Isolation and impaired cognition are a dangerous combination. Adding impulsivity to that only makes it a more portentous situation. It can make elderly people vulnerable to costly expenses with their finances, but also leave them vulnerable to opportunists and even scam artists. Estate plans often have provisions for a “durable” power of attorney. This permits the trusted individual (in this case, your husband or one of your mother-in-law’s other children) to retain power of attorney if and/or when she can no longer make decisions for herself.

A conservatorship, on the other hand, is an involuntary process and takes place when a person is unable to take care of their finances. Each state has its own rules for guardianships and conservatorships. To apply to be a conservator, your husband would need to file a petition with the probate court in the county where your mother-in-law lives and detail all the responsibilities, powers and duties he intends to take on for her. He would also need to submit a plan for her care. That does not, from what you say, appear to be required (yet).

Your mother-in-law or the person who may ultimately end up holding her power of attorney should also freeze her credit with all three major credit bureaus: Experian UK:EXPN , TransUnion TRU and Equifax EFX. This person can ensure that no one can take out loans or open accounts in her name. For what it’s worth, people 60 and older are five times as likely as younger consumers to report losing money to tech-related scams, according to the Federal Trade Commission. Phone scams are the No. 1 scam affecting older people, followed by computer-related fraud. Your mother appears free of such a scourge, but it’s wise to be vigilant.
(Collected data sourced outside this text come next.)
Lemma on_share_get i f st : keeps_id f → get_share i (on_share i f st).1 = f <$> get_share i st.
Proof.
  intros Hf. unfold on_share. destruct (get_share i st) eqn:E; cbn [fst]; [|done].
  rewrite <-E. unfold get_share. cbn. apply find_alter_first. intros x. by apply has_id_keeps.
Qed.
Lemma on_share_get_other i j f st : keeps_id f → i ≠ j → get_share j (on_share i f st).1 = get_share j st.
Proof.
  intros Hf Hij. unfold on_share. destruct (get_share i st); cbn [fst]; [|done]. unfold get_share. cbn.
  apply find_alter_first_other; [|intros x; by apply has_id_keeps].
  intros x Hx%has_id_true. apply has_id_false. congruence.
Qed.
Lemma on_share_shares i f st : shares (on_share i f st).1 = alter_first (has_id i) f (shares st).
Proof.
  unfold on_share. destruct (get_share i st) eqn:E; [done|]. by rewrite find_none_alter_first.
Qed.
Lemma get_share_In i st s : get_share i st = Some s → In s (shares st) ∧ s_id s = i.
Proof. intros [? ?%has_id_true]%find_some. done. Qed.
Lemma mark_share_config_pending_keeps : keeps_id mark_share_config_pending.
Proof. done. Qed.
(* ===== verification/ShareGateProofs.v ===== *)
(** * Who may invoke a share

    The gate against its specification, the finality of a spent share, and what a recorded request adds to the count a
    limit is checked against. *)
From S2P Require Import Prelude RustStr Json Providers ModelIdentity ValuePricing QuotaCycle.
From S2P Require Import TokenPeriod Gregorian UserUsage UserGrant MarketTrials InFlight Shares ShareGate.
From Stdlib Require Import ZArith Lia.

Local Open Scope Z_scope.

(** ** Specification *)
(** The last millisecond of an expiry, which small numbers give in seconds. *)
Definition expiry_ms (e : Z) : Z := if (0 <? e) && (e <? 10000000000) then sat_i64 (e * 1000) else e.
Section spec.
Context `{Chrono}.
Variable utc_now : Z.

(** What an active grant must satisfy. *)
Record grant_open (s : Share) (app : AppKind) (now : Z) (g : ShareUserGrant) : Prop := {
  go_started : ∀ p, gr_pending_value_quota g = Some p → pv_retain_access p = true;
  go_metered : ∀ ent, gr_entitlement_id g = Some ent → uncertain (s_market s) ent = false;
  go_trial : ∀ ent, gr_entitlement_id g = Some ent → exhausted (s_market s) ent = false;
  go_app : allowed_apps (gr_policy g) = [] ∨ app_as_str app ∈ allowed_apps (gr_policy g);
  go_time : ∀ e, expires_at (gr_policy g) = Some e → now ≤ expiry_ms e;
  go_reset : token_period (gr_policy g) = AccountReset → is_Some (token_limit (gr_policy g)) →
    is_Some (gr_usage_quota g) ∧ is_Some (gr_account_quota_cycle g) ∧
    ∃ c, gr_account_reset_capability g = Some c ∧ (ar_sync_status c = "ready" ∨ ar_sync_status c = "stale");
  go_limit : ∀ limit, token_limit (gr_policy g) = Some limit →
    ∃ used, effective_grant_tokens_for_policy utc_now g now = Ok used ∧ used < limit;
}.
(** What the share and the caller must satisfy. *)
Record may_invoke (s : Share) (app : AppKind) (email : string) (now : Z) : Prop := {
  mi_bound : ∃ b, b ∈ s_bindings s ∧ sb_app b = app;
  mi_enabled : ∀ apps, s_enabled_apps s = Some apps → app ∈ apps;
  mi_active : s_enabled s = true ∧ s_status s = "active";
  mi_time : ∀ e, sp_expires_at (s_policy s) = Some e → now ≤ expiry_ms e;
  mi_tokens : ∀ limit, sp_token_limit (s_policy s) = Some limit → s_tokens_used s < limit;
  mi_user : sp_free_access (s_policy s) = true ∨ is_Some (active_grant s email);
  mi_grant : ∀ g, active_grant s email = Some g → grant_open s app now g;
}.
End spec.
(** ** Checks *)
(** domain/sharing/invariants.rs:6-17 [reject_retired_runtime_snapshot] *)
Definition reject_retired_runtime_snapshot (snapshot : option value) : result SharePatchError () :=
  match snapshot ≫= find_retired_share_field with
  | Some field => Err (Invalid ("retired Share field `" +:+ field +:+ "` is not accepted; use freeAccess/userGrants"))
  | None => Ok ()
  end.
(** domain/sharing/invariants.rs:26-37 [validate_bindings]: the loop *)
Fixpoint check_bindings (apps : list AppKind) (l : list ShareBinding) : result SharePatchError () :=
  match l with
  | [] => Ok ()
  | b :: l =>
      _ ← fail_if (bool_decide (sb_app b ∈ apps)) (Invalid "share must have at most one binding per app");
      _ ← fail_if (is_empty (trim (sb_provider_id b))) (Invalid "share binding provider_id is required");
      check_bindings (sb_app b :: apps) l
  end.
(** domain/sharing/invariants.rs:19-39 [validate_bindings] *)
Definition validate_bindings (l : list ShareBinding) : result SharePatchError () :=
  _ ← fail_if (negb ((1 <=? length l) && (length l <=? 3))%nat) (Invalid "share must have between one and three bindings");
  check_bindings [] l.
(** domain/sharing/invariants.rs:69-81 [validate_and_normalize_upsert_input]: the binding of the share's own app *)
Definition primary_binding (app : AppKind) (provider_id : string) (provider_type : ProviderType) (l : list ShareBinding)
    : result SharePatchError ShareBinding :=
  binding ← ok_or (Invalid "share.app must identify one of the bindings")
    (List.find (λ b, bool_decide (sb_app b = app)) l);
  _ ← fail_if (negb (str_eqb (sb_provider_id binding) provider_id) || negb (bool_decide (sb_provider_type binding = provider_type)))
        (Invalid "share primary fields must match the binding selected by share.app");
  Ok binding.
Definition lead_in_range (minutes : Z) : bool :=
  (MIN_BANKED_RESET_EXPIRY_LEAD_MINUTES <=? minutes) && (minutes <=? MAX_BANKED_RESET_EXPIRY_LEAD_MINUTES).
Definition lead_error : SharePatchError :=
  Invalid ("bankedResetExpiryLeadMinutes must be between " +:+ pretty MIN_BANKED_RESET_EXPIRY_LEAD_MINUTES +:+ " and "
           +:+ pretty MAX_BANKED_RESET_EXPIRY_LEAD_MINUTES).
(** [sort_by_key(|binding| binding.app)] *)
Definition app_index (a : AppKind) : nat := match a with Claude => 0 | Codex => 1 | Gemini => 2 end.
Definition app_le (b b' : ShareBinding) : Prop := (app_index (sb_app b) ≤ app_index (sb_app b'))%nat.
#[global] Instance app_le_dec b b' : Decision (app_le b b').
Proof. unfold app_le. apply _. Defined.
#[global] Instance app_le_total : Total app_le.
Proof. intros b b'. unfold app_le. lia. Qed.
#[global] Instance app_le_trans : Transitive app_le.
Proof. intros a b c. unfold app_le. lia. Qed.
Definition sort_bindings (l : list ShareBinding) : list ShareBinding := merge_sort app_le l.
(** domain/sharing/shares.rs:901-955 [UpsertShareInput], less the display fields *)
Record UpsertShareInput := mk_upsert {
  in_id : option string;
  in_owner_email : option string;
  in_app : AppKind;
  in_provider_id : string;
  in_provider_type : ProviderType;
  in_display_name : option string;
  in_enabled : option bool;
  in_status : option string;
  in_tunnel_subdomain : option string;
  in_token_limit : option Z;
  in_parallel_limit : option Z;
  in_expires_at : option Z;
  in_free_access : option bool;
  in_allow_personal_credits : option bool;
  in_auto_consume_banked_reset : option bool;
  in_banked_reset_expiry_lead_minutes : option Z;
  in_previous_response_cache_enabled : option bool;
  in_grok_media_policy : option GrokMediaPolicy;
  in_auto_start : option bool;
  in_enabled_apps : option (gset AppKind);
  in_bindings : list ShareBinding;
  in_runtime_snapshot : option value;
  in_user_grants : gmap string ShareUserGrant;
}.
#[global] Instance upsert_eta : Eta UpsertShareInput := λ i,
  mk_upsert (in_id i) (in_owner_email i) (in_app i) (in_provider_id i) (in_provider_type i) (in_display_name i)
    (in_enabled i) (in_status i) (in_tunnel_subdomain i) (in_token_limit i) (in_parallel_limit i) (in_expires_at i)
    (in_free_access i) (in_allow_personal_credits i) (in_auto_consume_banked_reset i)
    (in_banked_reset_expiry_lead_minutes i) (in_previous_response_cache_enabled i) (in_grok_media_policy i)
    (in_auto_start i) (in_enabled_apps i) (in_bindings i) (in_runtime_snapshot i) (in_user_grants i).
(** domain/sharing/invariants.rs:41-83 [validate_and_normalize_upsert_input]: the normalised input *)
Definition validate_and_normalize_upsert_input (i : UpsertShareInput) : result SharePatchError UpsertShareInput :=
  _ ← reject_retired_runtime_snapshot (in_runtime_snapshot i);
  _ ← fail_if (from_option (λ m, negb (lead_in_range m)) false (in_banked_reset_expiry_lead_minutes i)) lead_error;
  let bindings :=
    if bool_decide (in_bindings i = []) then [mk_binding (in_app i) (in_provider_id i) (in_provider_type i)]
    else in_bindings i in
  let bindings := sort_bindings bindings in
  _ ← validate_bindings bindings;
  _ ← primary_binding (in_app i) (in_provider_id i) (in_provider_type i) bindings;
  Ok (i <| in_bindings := bindings |>).
(** domain/sharing/invariants.rs:85-111 [validate_share_import] *)
Definition validate_share_import (s : Share) : result SharePatchError () :=
  _ ← reject_retired_runtime_snapshot (s_runtime_snapshot s);
  _ ← validate_bindings (s_bindings s);
  _ ← primary_binding (s_app s) (s_provider_id s) (s_provider_type s) (s_bindings s);
  fail_if (negb (lead_in_range (sp_banked_reset_expiry_lead_minutes (s_policy s)))) lead_error.
(* ===== verification/ShareStoreProofs.v ===== *)
(** * The store of shares: every operation

    The operations of the store as one type of steps, the invariant of the store that every step keeps, and what a
    share that has used up its tokens stays. *)
From S2P Require Import Prelude RustStr Json Providers ModelIdentity ValuePricing QuotaCycle.
From S2P Require Import TokenPeriod UserUsage UserGrant MarketTrials MarketGrants Shares ShareGate ShareGateProofs.
From S2P Require Import ShareGrants ShareGrantsProofs ShareBindings.
From Stdlib Require Import ZArith Lia.

Local Open Scope Z_scope.

(** ** The invariant *)
Record share_ok (s : Share) : Prop := {
  so_count : (1 ≤ length (s_bindings s) ≤ 3)%nat;
  so_apps : NoDup (sb_app <$> s_bindings s);
  so_named : ∀ b, b ∈ s_bindings s → trim (sb_provider_id b) ≠ "";
  so_primary : mk_binding (s_app s) (s_provider_id s) (s_provider_type s) ∈ s_bindings s;
  so_live : s_status s ≠ "deleted";
}.
(** No provider serves both shares under one API. *)
Definition apart (s t : Share) : Prop :=
  ∀ b c, b ∈ s_bindings s → c ∈ s_bindings t → sb_app b = sb_app c → sb_provider_id b ≠ sb_provider_id c.
(** The store less its provider conflicts, which an import checks at its end. *)
Record shape_ok (st : ShareStore) : Prop := {
  st_ids : NoDup ((λ s, s_id s) <$> shares st);
  st_shares : ∀ s, s ∈ shares st → share_ok s;
  st_buried : ∀ t s, t ∈ pending_router_deletes st → s ∈ shares st → tb_share_id t ≠ s_id s;
  st_tombstones : NoDup (tb_share_id <$> pending_router_deletes st);
}.
Record store_ok (st : ShareStore) : Prop := {
  st_shape : shape_ok st;
  st_apart : ∀ s t, s ∈ shares st → t ∈ shares st → s_id s ≠ s_id t → apart s t;
}.

(** ** Operations that change one share at a time *)
(** What the invariant reads of a share. *)
Definition same_frame (s s' : Share) : Prop :=
  s_id s' = s_id s ∧ s_bindings s' = s_bindings s ∧ s_app s' = s_app s ∧ s_provider_id s' = s_provider_id s ∧
  s_provider_type s' = s_provider_type s ∧ (s_status s ≠ "deleted" → s_status s' ≠ "deleted").
(** The share has a token limit (of 64 bits) and has used it up. *)
Definition spent (s : Share) : Prop := ∃ limit, sp_token_limit (s_policy s) = Some limit ∧ limit ≤ U64_MAX ∧ limit ≤ s_tokens_used s.
Definition counts_grow (s s' : Share) : Prop := s_id s' = s_id s ∧ (spent s → spent s').
Lemma same_frame_refl s : same_frame s s.
Proof. by repeat split. Qed.
Lemma counts_grow_refl s : counts_grow s s.
Proof. by repeat split. Qed.
#[global] Instance same_frame_reflexive : Reflexive same_frame := same_frame_refl.
#[global] Instance counts_grow_reflexive : Reflexive counts_grow := counts_grow_refl.
#[global] Instance counts_grow_transitive : Transitive counts_grow.
Proof. intros s t u [? ?] [? ?]. split; [congruence|auto]. Qed.

Lemma Forall2_alter_first {A} (R : relation A) `{!Reflexive R} p f l :
  (∀ x, p x = true → R x (f x)) → Forall2 R l (alter_first p f l).
Proof.
  intros Hf. induction l as [|x l IH]; [constructor|]. cbn [alter_first]. destruct (p x) eqn:E; constructor; auto; reflexivity.
Qed.
Lemma Forall2_alter_found {A} (R : relation A) `{!Reflexive R} p f l x :
  List.find p l = Some x → R x (f x) → Forall2 R l (alter_first p f l).
Proof.
  intros Hx Hf. induction l as [|y l IH]; [done|]. cbn [alter_first List.find] in *.
  destruct (p y); [simplify_eq|]; constructor; auto; reflexivity.
Qed.
Lemma on_share_Forall2 (R : relation Share) `{!Reflexive R} share_id f st : (∀ s, R s (f s)) →
  Forall2 R (shares st) (shares (on_share share_id f st).1).
Proof. intros Hf. rewrite on_share_shares. by apply Forall2_alter_first. Qed.
Lemma on_share_pending share_id f st : pending_router_deletes (on_share share_id f st).1 = pending_router_deletes st.
Proof. unfold on_share. by destruct (get_share share_id st). Qed.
For anyone reading this who does feel like their elderly parent is susceptible to bad actors, the National Careline offers, among other organizations, advice on next steps, including contacting the local council and reporting the issue to her local Adult Protective Services, District Attorney’s office, and/or to the police or Sheriff’s office. Find your local APS here. “If your loved one has a social worker, elder patient advocate, or someone in a similar role, consider asking that person for help,” per this advice from the Consumer Financial Protection Bureau.

Many people run up debts or overspend like your mother-in-law because they simply can’t afford to pay the rent and groceries. But your mother-in-law appears to have problems with basic tasks to manage her finances. Looking ahead, you could file for conservatorship on financial grounds. “A conservatorship may be established after a relative, friend, or public official petitions the court for appointment of a conservator,” according to the Family Caregiver Alliance. “The petition must contain information on why the individual cannot manage his or her financial affairs.”

All of this is future planning, ideally made with compassion and tact.